Consider the listing below. Extract exactly the lines from the line containing "Theorem semaphore_exclusive fuel" to the line containing "destruct (sm_owner s =? n); [done|].", both included.

**Data in this exercise**.
════

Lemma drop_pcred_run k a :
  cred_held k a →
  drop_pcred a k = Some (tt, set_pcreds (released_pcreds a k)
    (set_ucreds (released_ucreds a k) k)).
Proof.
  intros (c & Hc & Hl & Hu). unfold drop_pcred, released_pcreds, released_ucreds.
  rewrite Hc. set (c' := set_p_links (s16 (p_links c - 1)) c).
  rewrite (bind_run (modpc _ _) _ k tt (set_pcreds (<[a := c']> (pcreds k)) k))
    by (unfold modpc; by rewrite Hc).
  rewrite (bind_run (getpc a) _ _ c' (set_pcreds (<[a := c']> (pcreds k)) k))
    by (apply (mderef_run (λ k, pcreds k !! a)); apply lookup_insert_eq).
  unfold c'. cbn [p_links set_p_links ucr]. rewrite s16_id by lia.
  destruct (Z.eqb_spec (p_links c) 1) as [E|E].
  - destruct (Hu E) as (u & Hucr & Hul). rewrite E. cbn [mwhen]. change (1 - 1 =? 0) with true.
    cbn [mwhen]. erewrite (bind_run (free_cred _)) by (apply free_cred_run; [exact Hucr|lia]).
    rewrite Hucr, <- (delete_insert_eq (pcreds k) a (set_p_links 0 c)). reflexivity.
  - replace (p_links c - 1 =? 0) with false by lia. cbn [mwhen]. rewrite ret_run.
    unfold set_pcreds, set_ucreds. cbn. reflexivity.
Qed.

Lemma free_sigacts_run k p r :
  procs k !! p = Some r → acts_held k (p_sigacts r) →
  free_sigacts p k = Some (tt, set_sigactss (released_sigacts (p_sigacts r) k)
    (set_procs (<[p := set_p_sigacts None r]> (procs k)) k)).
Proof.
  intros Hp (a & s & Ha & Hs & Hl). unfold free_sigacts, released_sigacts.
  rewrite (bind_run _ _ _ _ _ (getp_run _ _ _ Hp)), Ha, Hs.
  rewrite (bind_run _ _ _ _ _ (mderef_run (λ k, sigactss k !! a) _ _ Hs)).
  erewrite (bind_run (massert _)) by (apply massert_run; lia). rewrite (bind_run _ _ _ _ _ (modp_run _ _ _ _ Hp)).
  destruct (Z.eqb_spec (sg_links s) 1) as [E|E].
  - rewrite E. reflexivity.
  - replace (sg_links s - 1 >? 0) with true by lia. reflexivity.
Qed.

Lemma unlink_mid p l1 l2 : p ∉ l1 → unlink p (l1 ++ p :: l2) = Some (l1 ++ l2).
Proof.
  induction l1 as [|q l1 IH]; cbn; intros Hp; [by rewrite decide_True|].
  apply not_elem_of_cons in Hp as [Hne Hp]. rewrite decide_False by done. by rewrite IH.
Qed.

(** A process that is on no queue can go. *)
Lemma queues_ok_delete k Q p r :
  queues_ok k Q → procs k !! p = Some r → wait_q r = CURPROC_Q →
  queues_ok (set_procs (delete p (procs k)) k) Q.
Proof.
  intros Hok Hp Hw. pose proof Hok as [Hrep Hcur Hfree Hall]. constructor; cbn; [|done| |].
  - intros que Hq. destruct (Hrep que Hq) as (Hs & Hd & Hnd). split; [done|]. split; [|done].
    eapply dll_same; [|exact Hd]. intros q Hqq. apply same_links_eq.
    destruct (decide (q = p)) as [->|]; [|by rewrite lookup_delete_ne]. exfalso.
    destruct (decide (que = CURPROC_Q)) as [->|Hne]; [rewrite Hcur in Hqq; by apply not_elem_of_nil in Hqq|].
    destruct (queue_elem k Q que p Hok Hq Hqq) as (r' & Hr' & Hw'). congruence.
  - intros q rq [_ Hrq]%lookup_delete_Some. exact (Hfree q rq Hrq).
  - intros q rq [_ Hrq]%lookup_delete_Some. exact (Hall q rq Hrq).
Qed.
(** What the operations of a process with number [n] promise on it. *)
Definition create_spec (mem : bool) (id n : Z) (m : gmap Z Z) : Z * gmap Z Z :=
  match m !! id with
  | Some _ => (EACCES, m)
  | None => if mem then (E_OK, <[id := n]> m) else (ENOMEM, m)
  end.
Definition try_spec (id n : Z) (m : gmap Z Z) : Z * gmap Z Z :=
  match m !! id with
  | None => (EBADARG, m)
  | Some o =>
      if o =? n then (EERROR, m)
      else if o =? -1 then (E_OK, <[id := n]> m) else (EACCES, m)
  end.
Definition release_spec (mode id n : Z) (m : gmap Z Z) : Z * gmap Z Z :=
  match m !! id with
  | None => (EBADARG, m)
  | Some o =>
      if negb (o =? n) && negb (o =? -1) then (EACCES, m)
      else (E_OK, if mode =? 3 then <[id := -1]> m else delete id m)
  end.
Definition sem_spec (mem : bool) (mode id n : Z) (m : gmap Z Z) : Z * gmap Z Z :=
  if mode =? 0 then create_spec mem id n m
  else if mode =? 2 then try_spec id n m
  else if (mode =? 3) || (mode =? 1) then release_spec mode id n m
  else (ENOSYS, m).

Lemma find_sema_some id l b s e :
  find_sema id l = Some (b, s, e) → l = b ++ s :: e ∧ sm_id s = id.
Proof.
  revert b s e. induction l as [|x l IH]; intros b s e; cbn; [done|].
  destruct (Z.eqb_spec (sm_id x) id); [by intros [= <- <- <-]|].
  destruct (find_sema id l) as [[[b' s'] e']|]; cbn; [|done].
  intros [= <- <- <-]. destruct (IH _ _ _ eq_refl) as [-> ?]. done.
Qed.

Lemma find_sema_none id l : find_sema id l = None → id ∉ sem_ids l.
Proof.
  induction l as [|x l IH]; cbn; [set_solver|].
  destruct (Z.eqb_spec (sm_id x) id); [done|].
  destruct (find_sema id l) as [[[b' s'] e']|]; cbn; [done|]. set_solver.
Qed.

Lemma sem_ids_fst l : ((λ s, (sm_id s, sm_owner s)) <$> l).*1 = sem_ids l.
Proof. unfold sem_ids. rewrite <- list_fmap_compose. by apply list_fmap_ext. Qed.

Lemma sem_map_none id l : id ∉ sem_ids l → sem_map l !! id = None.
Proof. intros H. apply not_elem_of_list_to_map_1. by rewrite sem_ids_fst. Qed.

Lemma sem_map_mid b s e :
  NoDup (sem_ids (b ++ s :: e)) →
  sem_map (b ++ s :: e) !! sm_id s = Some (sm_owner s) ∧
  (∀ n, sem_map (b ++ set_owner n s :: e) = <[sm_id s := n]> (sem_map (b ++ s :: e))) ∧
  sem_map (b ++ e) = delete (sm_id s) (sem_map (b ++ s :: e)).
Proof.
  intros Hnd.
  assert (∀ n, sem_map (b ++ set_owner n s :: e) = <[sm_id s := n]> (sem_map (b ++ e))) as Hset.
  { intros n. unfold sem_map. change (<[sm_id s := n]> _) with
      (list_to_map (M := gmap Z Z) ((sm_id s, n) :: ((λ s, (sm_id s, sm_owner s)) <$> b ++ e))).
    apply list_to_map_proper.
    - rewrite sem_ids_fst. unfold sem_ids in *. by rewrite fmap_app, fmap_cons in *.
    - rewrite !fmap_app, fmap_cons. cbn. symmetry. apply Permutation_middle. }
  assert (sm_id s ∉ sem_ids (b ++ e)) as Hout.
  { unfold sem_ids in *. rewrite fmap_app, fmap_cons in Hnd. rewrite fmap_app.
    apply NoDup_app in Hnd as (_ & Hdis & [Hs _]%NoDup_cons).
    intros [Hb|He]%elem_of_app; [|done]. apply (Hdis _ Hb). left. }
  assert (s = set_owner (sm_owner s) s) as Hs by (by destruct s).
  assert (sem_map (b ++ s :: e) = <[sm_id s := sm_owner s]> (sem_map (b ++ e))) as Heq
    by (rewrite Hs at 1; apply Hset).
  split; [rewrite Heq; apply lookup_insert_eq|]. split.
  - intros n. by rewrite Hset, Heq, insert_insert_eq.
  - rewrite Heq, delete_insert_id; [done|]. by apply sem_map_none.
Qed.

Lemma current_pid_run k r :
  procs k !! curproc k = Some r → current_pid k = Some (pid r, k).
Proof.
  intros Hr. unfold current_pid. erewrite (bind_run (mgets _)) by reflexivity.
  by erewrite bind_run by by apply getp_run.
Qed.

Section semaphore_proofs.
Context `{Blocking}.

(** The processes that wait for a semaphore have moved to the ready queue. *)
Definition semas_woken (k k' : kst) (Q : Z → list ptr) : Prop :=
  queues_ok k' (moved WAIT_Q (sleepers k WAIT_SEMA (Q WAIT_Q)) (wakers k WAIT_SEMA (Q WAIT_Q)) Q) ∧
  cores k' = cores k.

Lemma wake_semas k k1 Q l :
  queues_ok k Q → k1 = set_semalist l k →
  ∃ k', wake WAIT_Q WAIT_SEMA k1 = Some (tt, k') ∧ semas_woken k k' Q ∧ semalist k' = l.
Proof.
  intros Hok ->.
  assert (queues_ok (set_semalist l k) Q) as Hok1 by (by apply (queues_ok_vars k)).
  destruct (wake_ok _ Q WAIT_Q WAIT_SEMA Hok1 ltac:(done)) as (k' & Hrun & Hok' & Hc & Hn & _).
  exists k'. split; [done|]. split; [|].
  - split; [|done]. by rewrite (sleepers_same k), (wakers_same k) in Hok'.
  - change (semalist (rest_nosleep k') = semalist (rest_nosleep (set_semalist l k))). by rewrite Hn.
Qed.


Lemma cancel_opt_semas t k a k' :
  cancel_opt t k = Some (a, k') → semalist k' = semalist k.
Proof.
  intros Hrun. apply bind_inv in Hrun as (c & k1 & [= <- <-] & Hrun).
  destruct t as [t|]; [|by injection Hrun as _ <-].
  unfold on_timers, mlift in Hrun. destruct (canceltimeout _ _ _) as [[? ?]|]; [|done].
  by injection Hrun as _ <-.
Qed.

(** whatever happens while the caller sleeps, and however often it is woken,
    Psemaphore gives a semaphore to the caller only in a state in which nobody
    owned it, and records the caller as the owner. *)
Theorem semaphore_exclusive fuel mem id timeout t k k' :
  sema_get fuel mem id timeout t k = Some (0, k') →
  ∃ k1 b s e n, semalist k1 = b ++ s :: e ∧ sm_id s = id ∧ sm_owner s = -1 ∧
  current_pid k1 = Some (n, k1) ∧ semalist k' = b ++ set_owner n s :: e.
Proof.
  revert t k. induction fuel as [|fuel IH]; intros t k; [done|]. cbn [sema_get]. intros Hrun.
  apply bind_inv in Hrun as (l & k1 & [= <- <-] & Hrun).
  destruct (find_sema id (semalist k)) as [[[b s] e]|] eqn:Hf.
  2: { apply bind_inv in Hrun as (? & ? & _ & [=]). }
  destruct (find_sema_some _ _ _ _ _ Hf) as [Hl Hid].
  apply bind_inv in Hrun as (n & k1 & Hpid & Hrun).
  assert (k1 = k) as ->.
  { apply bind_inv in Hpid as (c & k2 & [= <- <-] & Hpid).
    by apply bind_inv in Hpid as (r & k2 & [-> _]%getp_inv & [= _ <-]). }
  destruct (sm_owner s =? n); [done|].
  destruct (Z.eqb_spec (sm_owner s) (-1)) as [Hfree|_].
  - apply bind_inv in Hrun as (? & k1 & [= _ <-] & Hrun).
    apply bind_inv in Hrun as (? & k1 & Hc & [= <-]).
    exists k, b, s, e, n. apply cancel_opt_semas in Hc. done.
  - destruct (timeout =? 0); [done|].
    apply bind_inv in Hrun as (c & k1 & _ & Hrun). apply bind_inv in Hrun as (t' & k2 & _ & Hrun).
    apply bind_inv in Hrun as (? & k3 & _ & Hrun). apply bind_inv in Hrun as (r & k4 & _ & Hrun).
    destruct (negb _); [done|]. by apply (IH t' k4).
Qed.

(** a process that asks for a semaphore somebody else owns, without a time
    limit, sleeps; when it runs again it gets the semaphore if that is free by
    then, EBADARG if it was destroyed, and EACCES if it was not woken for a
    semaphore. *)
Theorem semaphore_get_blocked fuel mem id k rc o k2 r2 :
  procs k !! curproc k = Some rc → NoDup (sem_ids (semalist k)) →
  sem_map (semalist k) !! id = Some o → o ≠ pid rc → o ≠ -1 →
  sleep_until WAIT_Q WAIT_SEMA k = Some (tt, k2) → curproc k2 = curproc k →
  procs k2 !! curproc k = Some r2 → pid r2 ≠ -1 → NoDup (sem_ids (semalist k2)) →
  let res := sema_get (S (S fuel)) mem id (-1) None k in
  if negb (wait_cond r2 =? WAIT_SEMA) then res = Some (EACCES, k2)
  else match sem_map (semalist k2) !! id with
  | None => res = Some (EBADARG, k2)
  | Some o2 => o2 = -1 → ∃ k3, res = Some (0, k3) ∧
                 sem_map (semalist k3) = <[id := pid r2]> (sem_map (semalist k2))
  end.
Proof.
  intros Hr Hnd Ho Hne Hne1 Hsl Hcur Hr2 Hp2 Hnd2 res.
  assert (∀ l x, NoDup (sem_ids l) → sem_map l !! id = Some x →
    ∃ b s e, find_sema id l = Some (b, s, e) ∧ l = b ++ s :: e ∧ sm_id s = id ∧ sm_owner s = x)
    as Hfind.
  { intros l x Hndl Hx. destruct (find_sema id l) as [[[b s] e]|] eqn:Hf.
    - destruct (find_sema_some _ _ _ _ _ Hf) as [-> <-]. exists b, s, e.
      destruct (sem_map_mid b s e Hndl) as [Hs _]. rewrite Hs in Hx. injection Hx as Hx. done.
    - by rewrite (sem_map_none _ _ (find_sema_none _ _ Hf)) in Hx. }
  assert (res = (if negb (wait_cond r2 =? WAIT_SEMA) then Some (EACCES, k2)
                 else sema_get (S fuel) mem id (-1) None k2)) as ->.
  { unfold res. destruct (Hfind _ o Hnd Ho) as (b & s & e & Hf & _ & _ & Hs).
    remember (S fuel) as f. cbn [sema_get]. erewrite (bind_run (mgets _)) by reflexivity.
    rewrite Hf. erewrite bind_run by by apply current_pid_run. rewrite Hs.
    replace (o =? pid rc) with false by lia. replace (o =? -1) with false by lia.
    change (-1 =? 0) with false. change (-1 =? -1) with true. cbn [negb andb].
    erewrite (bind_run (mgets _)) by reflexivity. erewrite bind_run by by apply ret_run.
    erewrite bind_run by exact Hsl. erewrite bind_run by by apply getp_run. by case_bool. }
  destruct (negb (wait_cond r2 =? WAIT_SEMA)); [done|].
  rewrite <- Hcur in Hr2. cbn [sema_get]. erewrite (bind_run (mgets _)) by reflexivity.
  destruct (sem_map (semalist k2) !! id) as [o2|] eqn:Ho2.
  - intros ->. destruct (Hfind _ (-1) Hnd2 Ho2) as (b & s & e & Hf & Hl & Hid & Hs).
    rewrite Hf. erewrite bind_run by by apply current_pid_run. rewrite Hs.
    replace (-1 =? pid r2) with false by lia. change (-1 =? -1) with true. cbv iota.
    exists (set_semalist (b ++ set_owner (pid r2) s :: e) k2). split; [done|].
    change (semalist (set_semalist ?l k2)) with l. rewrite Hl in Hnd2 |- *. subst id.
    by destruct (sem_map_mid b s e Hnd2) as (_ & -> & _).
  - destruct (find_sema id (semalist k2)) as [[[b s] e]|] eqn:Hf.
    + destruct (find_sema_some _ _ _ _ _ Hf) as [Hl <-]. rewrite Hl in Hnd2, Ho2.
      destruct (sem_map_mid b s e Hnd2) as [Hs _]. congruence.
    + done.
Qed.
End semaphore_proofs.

════

**Answer for this exercise**.
Theorem semaphore_exclusive fuel mem id timeout t k k' :
  sema_get fuel mem id timeout t k = Some (0, k') →
  ∃ k1 b s e n, semalist k1 = b ++ s :: e ∧ sm_id s = id ∧ sm_owner s = -1 ∧
  current_pid k1 = Some (n, k1) ∧ semalist k' = b ++ set_owner n s :: e.
Proof.
  revert t k. induction fuel as [|fuel IH]; intros t k; [done|]. cbn [sema_get]. intros Hrun.
  apply bind_inv in Hrun as (l & k1 & [= <- <-] & Hrun).
  destruct (find_sema id (semalist k)) as [[[b s] e]|] eqn:Hf.
  2: { apply bind_inv in Hrun as (? & ? & _ & [=]). }
  destruct (find_sema_some _ _ _ _ _ Hf) as [Hl Hid].
  apply bind_inv in Hrun as (n & k1 & Hpid & Hrun).
  assert (k1 = k) as ->.
  { apply bind_inv in Hpid as (c & k2 & [= <- <-] & Hpid).
    by apply bind_inv in Hpid as (r & k2 & [-> _]%getp_inv & [= _ <-]). }
  destruct (sm_owner s =? n); [done|].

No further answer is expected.